[Exercise] With the line containing "overlap (Booking.start_utc row) new_end" as the start and the line containing "rewrite G, Hne." as the end, transcribe that span of the entries below exactly, including both.
Top of Supplied data
(** ** Extend *)

(** C5. An extend call on a stored booking whose new end makes it overlap
    another booking of the same resource fails with the 409 of the scan and
    leaves the table as it was.  The scan comes after the test of the new end
    against the start; that test passes when the call gets to the scan, and
    also whenever the booking is a proper interval that does not overlap the
    other one now. *)
Theorem update_booking_overlap_rejected env booking_id payload db row new_end other :
  db_get booking_id db = Some row ->
  new_end_ts env payload row = Ok new_end ->
  In other db ->
  Booking.resource_id other = Booking.resource_id row ->
  Booking.id other <> Booking.id row ->
  overlap (Booking.start_utc row) new_end
          (Booking.start_utc other) (Booking.end_utc other) = true ->
  Booking.start_utc row < new_end
  \/ (Booking.start_utc row < Booking.end_utc row
      /\ overlap (Booking.start_utc row) (Booking.end_utc row)
                 (Booking.start_utc other) (Booking.end_utc other) = false) ->
  update_booking env booking_id payload db = (Raise OverlapOnExtend, db)
  /\ db_get booking_id (snd (update_booking env booking_id payload db)) = Some row.
Proof.
  intros G Hne Hin Hres Hid Hov Hcase.
  assert (Hlt : Booking.start_utc row < new_end).
  { destruct Hcase as [H|[H1 H2]]; [exact H|].
    apply overlap_spec in Hov. apply overlap_false in H2. lia. }
  assert (E : update_booking env booking_id payload db = (Raise OverlapOnExtend, db)).
  { unfold update_booking. rewrite G, Hne.
    destruct (new_end <=? Booking.start_utc row) eqn:Le; [apply Z.leb_le in Le; lia|].
    rewrite (scan_hit _ _ _ db other Hin); [reflexivity | | exact Hov].
    apply andb_true_iff. split; [now apply Z.eqb_eq|].
    apply negb_true_iff. now apply Z.eqb_neq. }
  split; [exact E | rewrite E; exact G].
Qed.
Bottom of Supplied data
[Solution to the exercise]
  overlap (Booking.start_utc row) new_end
          (Booking.start_utc other) (Booking.end_utc other) = true ->
  Booking.start_utc row < new_end
  \/ (Booking.start_utc row < Booking.end_utc row
      /\ overlap (Booking.start_utc row) (Booking.end_utc row)
                 (Booking.start_utc other) (Booking.end_utc other) = false) ->
  update_booking env booking_id payload db = (Raise OverlapOnExtend, db)
  /\ db_get booking_id (snd (update_booking env booking_id payload db)) = Some row.
Proof.
  intros G Hne Hin Hres Hid Hov Hcase.
  assert (Hlt : Booking.start_utc row < new_end).
  { destruct Hcase as [H|[H1 H2]]; [exact H|].
    apply overlap_spec in Hov. apply overlap_false in H2. lia. }
  assert (E : update_booking env booking_id payload db = (Raise OverlapOnExtend, db)).
  { unfold update_booking. rewrite G, Hne.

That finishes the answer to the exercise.